Lemma accepted_reachable : reachable (sample w_accepted WTest).
Proof.
  eapply reachable_step; [apply sample_reachable|].
  apply sample_accept; [intros k Hk; discriminate Hk|reflexivity].
Qed.

Lemma received_reachable : reachable (sample w_received (WHold (mkPacket true 2 0))).
Proof.
  eapply reachable_step; [apply accepted_reachable|].
  eapply sample_complete; try reflexivity. split; [done|by vm_compute].
Qed.

Lemma sending_reachable : reachable (sample w_sending WTest).
Proof.
  eapply reachable_step; [apply received_reachable|]. apply sample_process, iocp_reachable_inv, received_reachable.
Qed.

Lemma sent_reachable : reachable (sample w_sent (WHold (mkPacket true 2 0))).
Proof.
  eapply reachable_step; [apply sending_reachable|].
  eapply sample_complete; try reflexivity. split; [done|by vm_compute].
Qed.

Lemma again_reachable : reachable (sample w_again WTest).
Proof.
  eapply reachable_step; [apply sent_reachable|]. apply sample_process, iocp_reachable_inv, sent_reachable.
Qed.

Lemma failed_reachable : reachable (sample w_failed (WHold (mkPacket false 0 0))).
Proof.
  eapply reachable_step; [apply again_reachable|]. by eapply sample_complete.
Qed.

Lemma again_sock : socks w_again !! 20%Z = Some (mkSock true (Some 0%Z) [mkOp OPTION_RECV 0 0 BUFFER_SIZE] (str "hi") (str "hi")).
Proof. reflexivity. Qed.

Lemma echo_in_order_witness :
  ∃ st k, reachable st ∧ socks (wd st) !! 20%Z = Some k ∧ sk_in k = str "hi" ∧ sk_out k = sk_in k.
Proof.
  exists (sample w_again WTest), (mkSock true (Some 0%Z) [mkOp OPTION_RECV 0 0 BUFFER_SIZE] (str "hi") (str "hi")).
  split; [apply again_reachable|]. split; [apply again_sock|]. split; [reflexivity|].
  destruct (echo_in_order _ 20%Z _ again_reachable again_sock) as [_ H].
  apply (H (mkOp OPTION_RECV 0 0 BUFFER_SIZE)); [apply list_elem_of_here|reflexivity].
Defined.

Lemma one_operation_in_bounds_witness :
  reachable (sample w_again WTest) ∧
  ∃ c, clientContexts w_again !! 0%Z = Some c ∧ cc_socket c = 20%Z ∧ (BUFFER_SIZE ≤ Z.of_nat (length (buffer c)))%Z.
Proof.
  split; [apply again_reachable|].
  destruct (one_operation_in_bounds _ again_reachable) as [_ H].
  destruct (H 20%Z _ (mkOp OPTION_RECV 0 0 BUFFER_SIZE) again_sock (list_elem_of_here _ _)) as (c & Hc & Hs & _ & Hb).
  exists c. split; [exact Hc|]. split; [exact Hs|exact Hb].
Defined.

Lemma failed_sock : socks w_failed !! 20%Z = Some (mkSock true (Some 0%Z) [] (str "hi") (str "hi")).
Proof. reflexivity. Qed.

(** The owner of an open socket, by its completion key. *)
Lemma keyed_owner w l s k i :
  world_inv w l → socks w !! s = Some k → sk_open k = true → sk_key k = Some i →
  ∃ c, clientContexts w !! i = Some c ∧ cc_socket c = s.
Proof.
  intros Hinv Hk Ho Hi. destruct (wi_sock _ _ Hinv s k Hk) as (_ & _ & Hown).
  destruct (Hown Ho) as (j & c & Hc & Hs).
  destruct (wi_client _ _ Hinv _ _ Hc) as (_ & _ & _ & _ & _ & k' & Hk' & _ & _ & Hkey).
  assert (k' = k) as -> by congruence. exists c. destruct Hkey as [|[? _]]; [|congruence].
  assert (j = i) as -> by congruence. done.
Qed.

Lemma failed_operation_leaks_witness :
  ∃ c k, lost 0 c k (sample w_failed WTest) ∧ sk_out k = str "hi".
Proof.
  destruct (keyed_owner _ _ _ _ 0%Z (iocp_reachable_inv _ failed_reachable) failed_sock eq_refl eq_refl) as (c & Hc & Hs).
  exists c, (mkSock true (Some 0%Z) [] (str "hi") (str "hi")). split; [|reflexivity].
  refine (failed_operation_leaks sample_object w_failed [WHold (mkPacket false 0 0)] 0 (mkPacket false 0 0) Done w_failed
    ATest MRun 0 c _ _ failed_reachable eq_refl eq_refl eq_refl Hc _ (rtc_refl _ _)).
  simpl in Hs. rewrite Hs. exact failed_sock.
Defined.

(** The thread waits on the port when the server is stopped. *)
Definition stopping : server :=
  mkServer (set_stopped sample_object) (set_queue [stop_packet] world_init) [WWait] ADone MJoinPool 0.

Lemma stopping_reachable : reachable stopping.
Proof.
  eapply reachable_step; [apply sample_reachable|].
  eapply rtc_l; [exact (step_test sample_object world_init [WTest] 0 ATest MRun 0 eq_refl)|].
  eapply rtc_l; [apply step_stop|]. eapply rtc_l; [apply step_accept_test|].
  eapply rtc_l; [apply step_join_accept|]. eapply rtc_l; [apply step_post|]. apply rtc_once, step_posted.
Qed.

Lemma stop_ends_witness : main stopping = MJoinPool ∧ ∃ st', rtc step stopping st' ∧ main st' = MStopped.
Proof. split; [reflexivity|]. exact (stop_ends stopping stopping_reachable eq_refl eq_refl). Defined.

(** The identifier 1 is passed over. *)
Lemma createClientContext_fresh_witness :
  ∃ w', createClientContext 20 (set_id 1 world_init) = (Ok (ClientContext_ClientContext 2 20), w') ∧
    clientContexts w' = {[2%Z := ClientContext_ClientContext 2 20]}.
Proof.
  destruct (createClientContext_fresh 20 (set_id 1 world_init)) as (k & w' & H & _ & _ & _ & Hc).
  - simpl. lia.
  - vm_compute. reflexivity.
  - assert (Hk : k = 2%Z) by (apply (f_equal fst) in H; apply (f_equal (λ r, match r with Ok c => cc_id c | _ => 0%Z end)) in H; symmetry; exact H).
    subst k. exists w'. split; [exact H|exact Hc].
Defined.
(* ===== verification/Binary64.v ===== *)
(** * Double-precision arithmetic

    The type double with the operations of IEEE 754, rounding to nearest with ties to even: the Standard
    Library's specification of floating-point numbers at 53 bits of precision.  The theorems bound what an
    operation on finite numbers loses and tell when it does not overflow; BezierCurve's arithmetic (Bezier.v) rests on
    them. *)

From S2P Require Import Prelude.
From Stdlib Require Import Reals Lra SpecFloat.

#[local] Open Scope R_scope.

Definition prec : Z := 53.
Definition emax : Z := 1024.

Abbreviation binary64 := spec_float.

(** [*], [+] and [-] of C++. *)
Definition dmul (a b : binary64) : binary64 := SFmul prec emax a b.
Definition dadd (a b : binary64) : binary64 := SFadd prec emax a b.
Definition dsub (a b : binary64) : binary64 := SFsub prec emax a b.

(** The number 1 as a double. *)
Definition done_ : binary64 := S754_finite false 4503599627370496 (-52).

(** ** Powers of two *)

Definition b2 (e : Z) : R := powerRZ 2 e.

Lemma b2_pos e : 0 < b2 e.
Proof. apply powerRZ_lt. lra. Qed.
Lemma b2_add a b : b2 (a + b) = b2 a * b2 b.
Proof. apply powerRZ_add. lra. Qed.
Lemma b2_IZR n : (0 ≤ n)%Z → b2 n = IZR (2 ^ n).
Proof.
  intros Hn. unfold b2. rewrite <- (Z2Nat.id n) at 1 by done. rewrite <- pow_powerRZ.
  rewrite <- (Z2Nat.id n) at 2 by done. by rewrite <- pow_IZR.
Qed.
Lemma b2_S e : b2 (e + 1) = 2 * b2 e.
Proof. rewrite b2_add. unfold b2 at 2. simpl. lra. Qed.
Lemma b2_le a b : (a ≤ b)%Z → b2 a <= b2 b.
Proof.
  intros H. replace b with (a + (b - a))%Z by lia. rewrite b2_add. rewrite (b2_IZR (b - a)) by lia.
  pose proof (b2_pos a). assert (1 <= IZR (2 ^ (b - a))) by (apply IZR_le; lia). nra.
Qed.
Lemma b2_lt_inv a b : b2 a < b2 b → (a < b)%Z.
Proof. intros H. destruct (Z.lt_ge_cases a b) as [|Hge]; [done|]. apply b2_le in Hge. lra. Qed.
_ _ _
• [About this exercise]
Starting at the line above that contains "- simpl. lia.", write out each line exactly until the line that contains "From S2P Require Import Prelude." has been written, and stop there.

• [Solution for this exercise]
  - simpl. lia.
  - vm_compute. reflexivity.
  - assert (Hk : k = 2%Z) by (apply (f_equal fst) in H; apply (f_equal (λ r, match r with Ok c => cc_id c | _ => 0%Z end)) in H; symmetry; exact H).
    subst k. exists w'. split; [exact H|exact Hc].
Defined.
(* ===== verification/Binary64.v ===== *)
(** * Double-precision arithmetic

    The type double with the operations of IEEE 754, rounding to nearest with ties to even: the Standard
    Library's specification of floating-point numbers at 53 bits of precision.  The theorems bound what an
    operation on finite numbers loses and tell when it does not overflow; BezierCurve's arithmetic (Bezier.v) rests on
    them. *)

From S2P Require Import Prelude.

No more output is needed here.